Putting them in a barn or confinement would be wrong, because they are true free rangers. Our summer cattle wander over 100s of miles of high mountain country. Even in the winter, they range on big pastures at will. When I must put an individual into the barn to give care (perhaps for a wound) they are visibly stressed in the skyless shelter.
They are not pets. They are domesticated wild animals, with their instincts intact. Even on days when I think they will seek some shelter in the brush, they don’t, instead preferring to stay out on big pasture, grazing the summer aftermath we do not harvest but leave for winter stockpile grazing, or nibbling at the hay we give them to diversify their diet. They are hairy, warm, fat, and it seems, content.

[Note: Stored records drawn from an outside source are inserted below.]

Lemma norm_step_abs cs names c :
  c ≠ RootDir →
  (∀ cwd, lex_resolve cwd cs = reverse names) →
  norm_inv (cs ++ [c])
    (norm_step {| normalized := RootDir :: (Normal <$> names);
                  normal_depth := length names; rooted := true |} c).
Proof.
  intros Hc Hres.
  assert (∀ cwd, lex_resolve cwd (cs ++ [c]) = resolve_step (reverse names) c) as Hnext.
  { intros cwd. rewrite lex_resolve_app, Hres. done. }
  destruct c as [| | |part]; [done|..]; cbn [norm_step normal_depth normalized rooted path_push].
  - constructor. intros cwd. by rewrite Hnext.
  - destruct names as [|n names] using rev_ind.
    + apply (NI_abs _ []). intros cwd. by rewrite Hnext.
    + rewrite length_app, Nat.add_comm. cbn [length Nat.add].
      rewrite fmap_app. change (Normal <$> [n]) with [Normal n].
      rewrite app_comm_cons, removelast_snoc.
      constructor. intros cwd. rewrite Hnext, reverse_snoc. done.
  - replace ((RootDir :: (Normal <$> names)) ++ [Normal part])
      with (RootDir :: (Normal <$> (names ++ [part]))) by (by rewrite fmap_app).
    replace (S (length names)) with (length (names ++ [part])) by (rewrite length_app; simpl; lia).
    constructor. intros cwd. rewrite Hnext, reverse_snoc. done.
Qed.

Lemma norm_step_rel cs ups names c :
  c ≠ RootDir →
  (∀ cwd, lex_resolve cwd cs
          = lex_resolve cwd (replicate ups ParentDir ++ (Normal <$> names))) →
  norm_inv (cs ++ [c])
    (norm_step {| normalized := replicate ups ParentDir ++ (Normal <$> names);
                  normal_depth := length names; rooted := false |} c).
Proof.
  intros Hc Hres.
  assert (∀ cwd, lex_resolve cwd (cs ++ [c])
    = lex_resolve cwd ((replicate ups ParentDir ++ (Normal <$> names)) ++ [c])) as Hnext.
  { intros cwd. by rewrite !lex_resolve_app, Hres, lex_resolve_app. }
  destruct c as [| | |part]; [done|..]; cbn [norm_step normal_depth normalized rooted path_push].
  - constructor. intros cwd. rewrite Hnext, lex_resolve_app. done.
  - destruct names as [|n names] using rev_ind.
    + assert ((replicate ups ParentDir ++ (Normal <$> [])) ++ [ParentDir]
              = replicate (S ups) ParentDir ++ (Normal <$> [])) as E.
      { cbn [fmap list_fmap]. by rewrite !app_nil_r, replicate_snoc. }
      cbn [length]. rewrite E in *. by apply (NI_rel _ (S ups) []).
    + rewrite length_app, Nat.add_comm. cbn [length Nat.add].
      rewrite fmap_app in *. change (Normal <$> [n]) with [Normal n] in *.
      rewrite app_assoc, removelast_snoc.
      constructor. intros cwd. rewrite Hnext, !lex_resolve_app. done.
  - rewrite <- app_assoc in *.
    replace ((Normal <$> names) ++ [Normal part]) with (Normal <$> (names ++ [part])) in *
      by (by rewrite fmap_app).
    replace (S (length names)) with (length (names ++ [part])) by (rewrite length_app; simpl; lia).
    by constructor.
Qed.

Lemma norm_inv_fold cs :
  root_in_front cs → norm_inv cs (fold_left norm_step cs norm_init).
Proof.
  induction cs as [|c cs IH] using rev_ind; intros Hroot.
  - apply (NI_rel [] 0 []). done.
  - rewrite fold_left_snoc. destruct cs as [|c0 cs0].
    + destruct c; cbn.
      * apply (NI_abs _ []). done.
      * apply (NI_rel _ 0 []). done.
      * apply (NI_rel _ 1 []). done.
      * by apply (NI_rel _ 0 [part]).
    + assert (c ≠ RootDir ∧ root_in_front (c0 :: cs0)) as [Hc Hr].
      { unfold root_in_front in *. cbn in *. set_solver. }
      destruct (IH Hr) as [names Hres|ups names Hres].
      * by apply norm_step_abs.
      * by apply norm_step_rel.
Qed.

Lemma normalize_normal_form p : normal_form (normalize_lexical_path (components p)).
Proof.
  unfold normalize_lexical_path.
  destruct (norm_inv_fold _ (components_root_in_front p)); constructor.
Qed.

Lemma rooted_fold cs st : rooted st = true → rooted (fold_left norm_step cs st) = true.
Proof.
  revert st. induction cs as [|c cs IH]; intros st H; [done|].
  cbn. apply IH. destruct c; cbn; try done.
  destruct (normal_depth st); [by rewrite H|done].
Qed.

Lemma components_absolute p :
  starts_with "/" p = true → ∃ rest, components p = RootDir :: rest.
Proof.
  unfold components. intros ->. pose proof (split_on_nonempty slash p).
  destruct (split_on slash p); [done|eauto].
Qed.

(** The normal form of an absolute path is a root and the names it resolves to. *)
Lemma normalize_absolute p :
  starts_with "/" p = true →
  ∃ names, normalize_lexical_path (components p) = RootDir :: (Normal <$> names)
           ∧ ∀ cwd, lex_resolve cwd (components p) = reverse names.
Proof.
  intros (rest & Hp)%components_absolute.
  pose proof (norm_inv_fold _ (components_root_in_front p)) as Hinv.
  assert (rooted (fold_left norm_step (components p) norm_init) = true) as Hr.
  { rewrite Hp. cbn [fold_left]. by apply rooted_fold. }
  unfold normalize_lexical_path. destruct Hinv as [names Hres|ups names Hres]; [|done].
  by exists names.
Qed.

Lemma path_contains_prefix p q :
  path_contains p q = true ↔
  ∃ r, normalize_lexical_path (components q) = normalize_lexical_path (components p) ++ r.
Proof.
  unfold path_contains. rewrite orb_true_iff, bool_decide_eq_true, comps_prefix_spec.
  split; [|by right]. intros [->|]; [|done]. exists []. by rewrite app_nil_r.
Qed.

#[export] Instance Normal_inj : Inj (=) (=) Normal.
Proof. by intros x y [= ->]. Qed.

(** In a normal form, only names follow a name. *)
Lemma normal_form_after_name l a x r :
  normal_form l → l = a ++ Normal x :: r → ∃ names, r = Normal <$> names.
Proof.
  assert (∀ k names, Normal <$> names = k ++ Normal x :: r → ∃ ns, r = Normal <$> ns) as Hn.
  { intros k names H. apply fmap_app_inv in H as (n1 & n2 & H1 & H2 & ->).
    destruct n2 as [|n n2]; [done|]. rewrite fmap_cons in H2. simplify_eq. eauto. }
  intros [names|ups names] H.
  - destruct a as [|c a]; simplify_eq/=. eauto.
  - apply app_eq_inv in H as [(k & Hk & H)|(k & -> & H)]; [|eauto].
    destruct k as [|c k].
    + apply (Hn [] names). by rewrite H.
    + simplify_eq/=. assert (Normal x ∈ replicate ups ParentDir) as He by (rewrite Hk; set_solver).
      by apply elem_of_replicate in He as [? _].
Qed.

(** A capability path confines when its normal form is absolute or ends in a name. *)
Definition anchored (p : PathBuf) : bool :=
  match normalize_lexical_path (components p) with
  | RootDir :: _ => true
  | l => match last l with Some (Normal _) => true | _ => false end
  end.

Lemma lex_resolve_normalize p cwd :
  lex_resolve cwd (normalize_lexical_path (components p)) = lex_resolve cwd (components p).
Proof.
  unfold normalize_lexical_path.
  destruct (norm_inv_fold _ (components_root_in_front p)) as [names H|ups names H];
    rewrite H; [|done]. cbn [normalized].
  change (lex_resolve cwd (RootDir :: (Normal <$> names)))
    with (lex_resolve [] (Normal <$> names)).
  rewrite lex_resolve_names. apply app_nil_r.
Qed.

Lemma anchored_suffix_names p r :
  anchored p = true →
  normal_form (normalize_lexical_path (components p) ++ r) →
  ∃ names, r = Normal <$> names.
Proof.
  intros Ha Hnf. unfold anchored in Ha.
  destruct (normalize_lexical_path (components p)) as [|c l] eqn:E; [done|].
  destruct c; try (
    destruct (last _) as [d|] eqn:El; [|done]; destruct d as [| | |x]; [done..|];
    apply last_Some in El as (l' & El);
    rewrite El, <- app_assoc in Hnf; by eapply normal_form_after_name).
  change ((RootDir :: l) ++ r) with (RootDir :: (l ++ r)) in Hnf.
  inversion Hnf as [names Hn|ups names Hn]; subst.
  - apply fmap_app_inv in Hn as (n1 & n2 & H1 & H2 & H3). eauto.
  - destruct ups; [destruct names|]; done.
Qed.

(** Normalizing twice changes nothing. *)
Lemma norm_step_names names st :
  fold_left norm_step (Normal <$> names) st
  = {| normalized := normalized st ++ (Normal <$> names);
       normal_depth := normal_depth st + length names; rooted := rooted st |}%nat.
Proof.
  revert st. induction names as [|n names IH]; intros st.
  - destruct st; cbn. by rewrite app_nil_r, Nat.add_0_r.
  - rewrite fmap_cons. cbn [fold_left norm_step]. rewrite IH. cbn [normalized normal_depth rooted path_push].
    rewrite <- app_assoc. cbn [length]. rewrite Nat.add_succ_r. done.
Qed.

Lemma norm_step_ups n st :
  normal_depth st = O → rooted st = false →
  fold_left norm_step (replicate n ParentDir) st
  = {| normalized := normalized st ++ replicate n ParentDir;
       normal_depth := O; rooted := false |}.
Proof.
  revert st. induction n as [|n IH]; intros st Hd Hr.
  - destruct st; cbn in *. by rewrite app_nil_r, Hd, Hr.
  - rewrite replicate_S. cbn [fold_left norm_step]. rewrite Hd, Hr, IH by done.
    cbn [normalized path_push]. by rewrite <- app_assoc.
Qed.

Lemma normalize_normal_form_id l : normal_form l → normalize_lexical_path l = l.
Proof.
  unfold normalize_lexical_path. intros [names|ups names].
  - cbn [fold_left norm_step norm_init path_push]. by rewrite norm_step_names.
  - rewrite fold_left_app, norm_step_ups by done. by rewrite norm_step_names.
Qed.

Lemma path_contains_refl p : path_contains p p = true.
Proof. apply path_contains_prefix. exists []. by rewrite app_nil_r. Qed.

Lemma path_contains_trans p q r :
  path_contains p q = true → path_contains q r = true → path_contains p r = true.
Proof.
  rewrite !path_contains_prefix. intros [a Ha] [b Hb].
  exists (a ++ b). by rewrite Hb, Ha, <- app_assoc.
Qed.

Lemma path_contains_eq_l p p' q :
  path_eq p p' = true → path_contains p q = path_contains p' q.
Proof. unfold path_eq, path_contains. by intros ->%bool_decide_eq_true. Qed.

Lemma path_eq_spec p q :
  path_eq p q = true ↔
  normalize_lexical_path (components p) = normalize_lexical_path (components q).
Proof. apply bool_decide_eq_true. Qed.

I’ll always remember a Vermont winter when I was 12, and visiting and working part-time on a dairy over the winter holiday. It was a brutally cold New England winter, and the Holsteins were inside. Pnuemonia tore its way through the herd, killing many and ruining the milk of others. A dairy disaster. A confinement conundrum; humankind had constructed a cow through breeding and management that could not handle outside weather, yet was susceptible to the indoor concentration of airborne pathogens.
Now, more advanced antibiotics, vaccines and ventilation have reduced the threat of pneumonia, and year round confinement dairying has become the norm instead of the exception. I know of several dairies that have in excess of 40,000 cows inside, year round for the sake of a controlled environment and convenience.
Beef cattle are rapidly going the same way, although their “indoors” is confinement feeding operations in dry climate areas like in Kansas, Arizona and Texas. It’s a paradigm of efficiency and production, but not necessarily one of sustainability and resiliency.
We’ll keep taking the hardy, ancient bloodline beeves that still prefer the outdoors. We believe that their traveling nature, free choice of forage and resolute wellness, unaided by antibiotics or other chemical amendments, makes the best wild protein that money can buy.
And it is a boon for the beeves health as well. Their wellness, based on fitness and free choice nutrition from wild and nutrition-dense plants is in complete juxtaposition to their often obese couch potato feedlot and confinement bovine relatives who live medicated lives in shelters or in warmer climes (many of these are ironically still termed “grass fed”). We’ve never had an animal lose condition or weight from exposure during adverse weather conditions. They simply go to a place on the ranch where they are safe, and out of the wind. Knowing that, we sleep in peace. They have what it takes.